Dialogaba con ellas: le formulaba preguntas
y el oleaje se levantaba con resaca
y retrocedía y la corriente de retorno
con las respuestas demoraban.
Dejándose llevar mar adentro con ellas.

Allí, un marinero, pintor de mares, amares, amarres,
de mensajes ocultos, emociones y algo que comunicar.
Sus pinturas vivas, activas, siempre renovadas, recién pescadas y frescas.
Nada permanecía inerte dentro de aquella pieza rectangular.
La bruma cubría la visibilidad del retrato pictórico.
Plasmar la apariencia física de los sujetos era tarea fácil;
pero la verdadera esencia del alma no la podía representar.

Ella, imaginaba que la pintaba semidesnuda entre las flores;
pero el marinero nunca se consideró jardinero
ni mediante autopsia podría enfocar su belleza interna
y mucho menos describir su verdadera naturaleza:
“Prefiero tatuarla de besos y caricias,
valiéndome de las manos, suprimiendo pinceles y acuarelas".

"Nunca podría develar algo que se encuentra oculto
ni retirar el velo de novia al fantasma.
Jamás podría desvelarla y sacarla a la luz pública.
La luna cumple sus fases y el tiempo subsana.
Las olas crecen como espuma y el cielo cambia de color azul, a caoba.
Las gaviotas a veces, no vienen por peces y las estrellas de mar no titilan.
El salitre corroe el alma y simbolizas mi auténtica obra y no mi otra pintura.

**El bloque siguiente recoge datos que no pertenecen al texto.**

(** A backend whose discovery returns a fixed table and whose writes fail
    (as when the connection is lost) while [link_down] is set; [written]
    counts the writes that went through. *)
Record World := mkWorld {
  table : gmap string Characteristic;
  link_down : bool;
  written : nat
}.

#[global] Instance scenario_backend : Backend World unit := {
  discover_characteristics w := (Ok (table w), w);
  char_write_handle h value wait_for_response w :=
    if link_down w
    then (Raise (OtherError "NotConnectedError" "write failed"), w)
    else (Ok tt, mkWorld (table w) (link_down w) (S (written w)))
}.

(** Callbacks 1..9 return; any other raises. *)
#[global] Instance scenario_subscribers : Subscribers World := {
  call_callback cb h value w :=
    if bool_decide (cb < 10)%positive
    then (Ok tt, w)
    else (Raise (OtherError "ValueError" "bad payload"), w)
}.

#[global] Instance scenario_order : SetOrder := {
  set_iter := elements;
  set_iter_perm X := reflexivity (elements X)
}.

Definition uuid : string := "a1e8f5b1-696b-4e4c-87c6-69dfe0b0093b".

Definition the_table : gmap string Characteristic :=
  {[ uuid := mkCharacteristic uuid 16 ]}.

Definition start (down : bool) : Sys World :=
  mkSys (__init__ "01:23:45:67:89:ab") (mkWorld the_table down 0) [].

Definition run {A} (m : M World A) (s : Sys World) : Sys World := (m s).2.

(** The new device after the handle lookup, and after a first
    [subscribe] with a callback that returns. *)
Definition resolved : Sys World := run (get_handle uuid) (start false).

Definition subscribed : Sys World :=
  run (subscribe uuid (Some 1%positive) false) (start false).

(** The same with the link down: the lookup works, writes fail. *)
Definition resolved_down : Sys World := run (get_handle uuid) (start true).

(** Two subscribers that raise, registered for notifications. *)
Definition one_raising : Sys World :=
  run (subscribe uuid (Some 11%positive) false) (start false).

Definition two_raising : Sys World :=
  run (subscribe uuid (Some 10%positive) false) one_raising.

(** Two other subscribers that raise, registered for indications. *)
Definition one_faulty : Sys World :=
  run (subscribe uuid (Some 20%positive) true) (start false).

Hay pinturas que no pueden ajustarse a los marcos
y hay marcos que no pueden contener tanto hechizo:
ni el movimiento de las olas ni el canto de las sirenas.
Hay pinturas que no necesitan marcos, éstos limitan el contenido,
Hay marcos que restringen la muerte y nunca se escapa la vida.
Hay pintores que olvidan rubricar sus cuadros,
ponerle fechas y ponerle títulos.

Los cuadros embellecen; pero no la quiero en el mural de mi vida.
Las expresiones artísticas son amplias y no conviene coartarlas.
Los marcos sostienen las fotografías cuando ya no pueden caminar.
Yo, ¡la quiero volando! ¡Imaginando que pinto cosas imposibles!
¡Saltando de un mar a otro, de un color a otro y de un arco iris a otro!
¡Jamás la rodearé de marcos!: no encaja la esencia, no guarnece la belleza.

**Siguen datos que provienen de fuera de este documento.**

(** So are the descriptions, when one of them can only be text. *)
Lemma load_rows_written_text (l : list expense) :
  Forall clean l ->
  one_chunk (map (fun r => default "" (Description r)) l) = true ->
  existsb surely_text (map (fun r => default "" (Description r)) l) = true ->
  Typed.load_rows (map write_row l) = l.
Proof.
  intros Hc Hone Htext.
  destruct (load_rows_written l) as [Ha Hd].
  apply rows_by_columns; [|done|done].
  destruct (load_rows_columns (map write_row l)) as (-> & _ & _).
  rewrite map_map. simpl.
  rewrite read_Description_text by done.
  rewrite map_map. clear Hone Htext Ha Hd.
  induction Hc as [|[[d|] a dt] l Hr _ IH]; simpl; [done|..]; rewrite IH;
    f_equal.
  unfold read_cell. unfold clean in Hr. simpl in Hr. by rewrite Hr.
Qed.

Lemma run_load_table lines :
  Typed.load_expenses (csv_lines lines) =
  (Ok {| frame_columns := header;
         frame_rows := RangeIndex (Typed.load_rows lines) |}, csv_lines lines).
Proof. reflexivity. Qed.

(** A frame that the code loaded, with an index in it, comes from a
    [csv_lines]. *)
Lemma loaded_with_rows f F (i : Z) :
  Typed.load_expenses f = (Ok F, f) ->
  0 <= i < Z.of_nat (length (frame_rows F)) ->
  exists lines,
    f = csv_lines lines /\
    F = {| frame_columns := header;
           frame_rows := RangeIndex (Typed.load_rows lines) |}.
Proof.
  destruct f; simpl; intros [= <-] Hi; try (simpl in Hi; lia). eauto.
Qed.

Lemma run_remove_table lines i :
  0 <= i < Z.of_nat (length lines) ->
  Typed.remove_expense i (csv_lines lines) =
  (Ok tt,
   csv_lines (map write_row (delete (Z.to_nat i) (Typed.load_rows lines)))).
Proof.
  intros Hi. unfold Typed.remove_expense, Typed.bind.
  rewrite run_load_table. simpl frame_rows.
  destruct (drop_index_from 0 (Typed.load_rows lines) i)
    as (df & Hdrop & Hrows); [rewrite length_load_rows; lia|].
  unfold RangeIndex. rewrite Hdrop. unfold Typed.to_csv.
  by rewrite Hrows, Z.sub_0_r.
Qed.





(** The reading cell by cell of [load_expenses] is the code's when the
    Description column is text (or the file has no line) and the dates
    are all as [to_csv] writes them. *)
Lemma load_expenses_cells s T vals :
  load_expenses s = (Ok T, s) ->
  one_chunk (map raw_description (default [] s)) = true ->
  default [] s = [] \/
    existsb surely_text (map raw_description (default [] s)) = true ->
  map raw_date (default [] s) = map write_date vals ->
  exists F,
    Typed.load_expenses (of_store s) = (Ok F, of_store s) /\
    frame_rows F = T.
Proof.
  intros [-> _]%loaded_frame Hone Htext Hdates.
  assert (Typed.load_rows (default [] s) = map load_row (default [] s)) as E.
  { destruct (load_rows_columns (default [] s)) as (Hd & Ha & Hdt).
    apply rows_by_columns.
    - rewrite Hd, map_map.
      destruct Htext as [->|Htext]; [|by rewrite read_Description_text, map_map].
      simpl. pose proof (read_Description_length []) as E.
      by destruct (read_Description []).
    - by rewrite Ha, map_map.
    - rewrite Hdt, map_map, Hdates, read_Date_written.
      transitivity (map (fun tok => read_cell tok ≫= to_datetime)
                        (map raw_date (default [] s))).
      + rewrite Hdates, map_map. clear.
        induction vals as [|[d|] vals IH]; simpl; [done|..]; rewrite <- IH;
          f_equal.
        unfold read_cell. simpl. rewrite isoformat_not_na. simpl.
        by rewrite to_datetime_isoformat.
      + by rewrite map_map. }
  destruct s as [lines|]; simpl in *.
  - eexists. split; [reflexivity|]. simpl. by rewrite E.
  - eexists. split; [reflexivity|]. done.
Qed.


End Whole.

(** ** Runs on the table of the examples, with the reference library *)

Import Examples.

Lemma save_NA_then_load_witness :
  exists T s',
    (@save_expense Reference.pandas "NA" 450 19723 ≫=
       fun _ => @load_expenses Reference.pandas) file = (Ok T, s') /\
    last (rows T) =
      Some {| Description := None; Amount := Some 450; Date := Some 19723 |} /\
    last (rows T) <>
      Some {| Description := Some "NA"; Amount := Some 450;
              Date := Some 19723 |}.
Proof. apply (@save_NA_then_load Reference.pandas file 450 19723). Defined.

Lemma add_rejects_invalid_witness :
  ("Taxi" = "" \/ 0 <= 0) /\
  @main_add_expense Reference.pandas "Taxi" 0 19724 file =
  (Ok [st_error "Please enter a valid description and amount."], file).
Proof.
  split; [right; lia|].
  apply (@add_rejects_invalid Reference.pandas file "Taxi" 0 19724).
  right; lia.
Defined.

Lemma amount_filter_threshold_witness :
  @filter_expenses Reference.pandas table "" 0 [] = Ok table /\
  @filter_expenses Reference.pandas table "" 10000 [] =
    Ok (select (Amount_le 10000) table) /\
  select (Amount_le 10000) table = [(0, coffee)].
Proof.
  split; [|split].
  - apply (proj1 (@amount_filter_threshold Reference.pandas table "" 0 [])).
    lia.
  - apply (proj2 (@amount_filter_threshold Reference.pandas table "" 10000 [])).
    lia.
  - reflexivity.
Defined.

Lemma dot_filter_keeps_coffee_witness :
  @filter_expenses Reference.pandas [(0, coffee)] "." 0 [] = Ok [(0, coffee)] /\
  ~ icontains "." "Coffee".
Proof. apply (@dot_filter_keeps_coffee Reference.pandas). Defined.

Un marco vacío no tiene sentido en lo hondo,
y el sentimiento se derramaría, como un mar bravo sobre las rocas,
la pintura caería como cascada desde los marcos.
No hará falta protegerla: es abstracta, grande y se defiende.
No quiero exponerla en una pared o mueble
ni constituirle un doble: se rompió su auténtico molde.
No necesita de un marco para colgar el cuadro de la integridad.
Un marco de madera, de metal o cartón, no la puede sostener.

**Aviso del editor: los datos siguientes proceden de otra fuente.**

(** C9. [simulate_dht22] assigns no field of the instance: the simulator
    after the call is the simulator before it.  Its two measurements are
    determined by the simulated hour and the two draws it consumes: two
    calls at the same hour with the same draws, from states holding the
    base values of [__init__], give the same temperature and humidity,
    whatever the other state fields are. *)
Theorem simulate_dht22_frame (v : script) (env env' : Env) (id id' : string)
        (w w' : World)
        (Hc : calibrated (sim w)) (Hc' : calibrated (sim w'))
        (Hh : get_time_factor w' = get_time_factor w)
        (H1 : draws env' (rng w') = draws env (rng w))
        (H2 : draws env' (S (rng w')) = draws env (S (rng w))) :
  let r := simulate_dht22 v env id w in
  let r' := simulate_dht22 v env' id' w' in
  sim (snd r) = sim w /\
  base_temperature (sim (snd r)) = base_temperature (sim w) /\
  base_humidity (sim (snd r)) = base_humidity (sim w) /\
  soil_moisture (sim (snd r)) = soil_moisture (sim w) /\
  light_intensity (sim (snd r)) = light_intensity (sim w) /\
  ph_level (sim (snd r)) = ph_level (sim w) /\
  measurement "temperature" (fst r') = measurement "temperature" (fst r) /\
  measurement "humidity" (fst r') = measurement "humidity" (fst r) /\
  (exists t h, measurement "temperature" (fst r) = Some t /\
               measurement "humidity" (fst r) = Some h).
Proof.
  cbv zeta. repeat (split; [reflexivity|]).
  unfold simulate_dht22. cbn [random fst sim rng].
  destruct Hc as [Ht Hu], Hc' as [Ht' Hu'].
  rewrite Ht, Hu, Ht', Hu', Hh, H1, H2.
  split; [destruct v; reflexivity|].
  split; [destruct v; reflexivity|].
  eexists _, _. split; destruct v; reflexivity.
Qed.

(** ** Light at noon and at midnight *)

Lemma expect_lower {A : Type} (f : A -> R) (ok : A -> Prop) (lo : R) (d : dist A) :
  (forall a, ok a -> lo <= f a) ->
  Forall (fun pa => 0 <= fst pa /\ ok (snd pa)) d ->
  lo * weight d <= expect f d.
Proof.
  intros Hf Hd. induction Hd as [| [p a] rest [Hp Ha] _ IH]; cbn.
  - lra.
  - cbn in Hp, Ha. specialize (Hf a Ha). nra.
Qed.

Lemma expect_upper {A : Type} (f : A -> R) (ok : A -> Prop) (hi : R) (d : dist A) :
  (forall a, ok a -> f a <= hi) ->
  Forall (fun pa => 0 <= fst pa /\ ok (snd pa)) d ->
  expect f d <= hi * weight d.
Proof.
  intros Hf Hd. induction Hd as [| [p a] rest [Hp Ha] _ IH]; cbn.
  - lra.
  - cbn in Hp, Ha. specialize (Hf a Ha). nra.
Qed.

Lemma published_light_eq (v : script) (w : World) (u : R) :
  published_light v w u
  = py_val (py_round2 (light_intensity
       (sim (snd (simulate_light_sensor v (env_of_draws (fun _ => u))
                                        "LIGHT-001" w))))).
Proof.
  unfold published_light.
  destruct (light_reading v (env_of_draws (fun _ => u)) "LIGHT-001" w)
    as (a & -> & -> & _).
  reflexivity.
Qed.

Lemma light_at_noon (v : script) (w : World) (u : R) :
  get_time_factor w = 12 -> 0 <= u < 1 -> 48000 <= published_light v w u.
Proof.
  intros Hh Hu. rewrite published_light_eq.
  unfold simulate_light_sensor.
  cbn [snd set_sim sim set_light_intensity light_intensity].
  rewrite light_update_day by lra. cbn [env_of_draws draws]. rewrite Hh.
  replace ((12 - 6) * PI / 12) with (PI / 2) by field.
  rewrite sin_PI2.
  pose proof (uniform_bounds (-2000) 2000 u ltac:(lra) Hu) as Hn.
  unfold py_max. cbn [py_val].
  destruct (Rgt_dec _ _) as [_ | Hneg]; [|lra].
  cbn [py_round2 py_val].
  replace 48000 with (IZR 4800000 / 100) by lra. apply round2_ge. lra.
Qed.

Lemma light_at_midnight (v : script) (w : World) (u : R) :
  get_time_factor w = 0 -> 0 <= u < 1 -> published_light v w u <= 100.
Proof.
  intros Hh Hu. rewrite published_light_eq.
  unfold simulate_light_sensor.
  cbn [snd set_sim sim set_light_intensity light_intensity].
  rewrite light_update_night by lra. cbn [env_of_draws draws].
  pose proof (uniform_bounds 0 100 u ltac:(lra) Hu) as Hn.
  rewrite py_round2_val.
  apply Rle_trans with (IZR 10000 / 100); [apply round2_le | lra].
  unfold py_max. cbn [py_val].
  destruct (Rgt_dec _ _); cbn [py_val]; lra.
Qed.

Una pintura sin marco representa la libertad, el sonido y la luz.
Los marcos son abismos que permiten ver aún más la vaciedad
y yo, suelo dibujar fuera de la raya y del umbral del dolor.
Los marcos limitan el mirar hacia los lados y las creaciones abarcan:
el amor, el alma, la flor, el ocaso,
la luz, la lluvia, la música, el espíritu...
y su amplio nombre alrededor del lienzo,
tan solo encuadra una historia y una etapa de la vida"

"...Todavía, ella mira la lluvia;
aunque nunca llueve, como antes, sobre los cuadros.
Todavía el nivel del mar, sube hasta su memoria".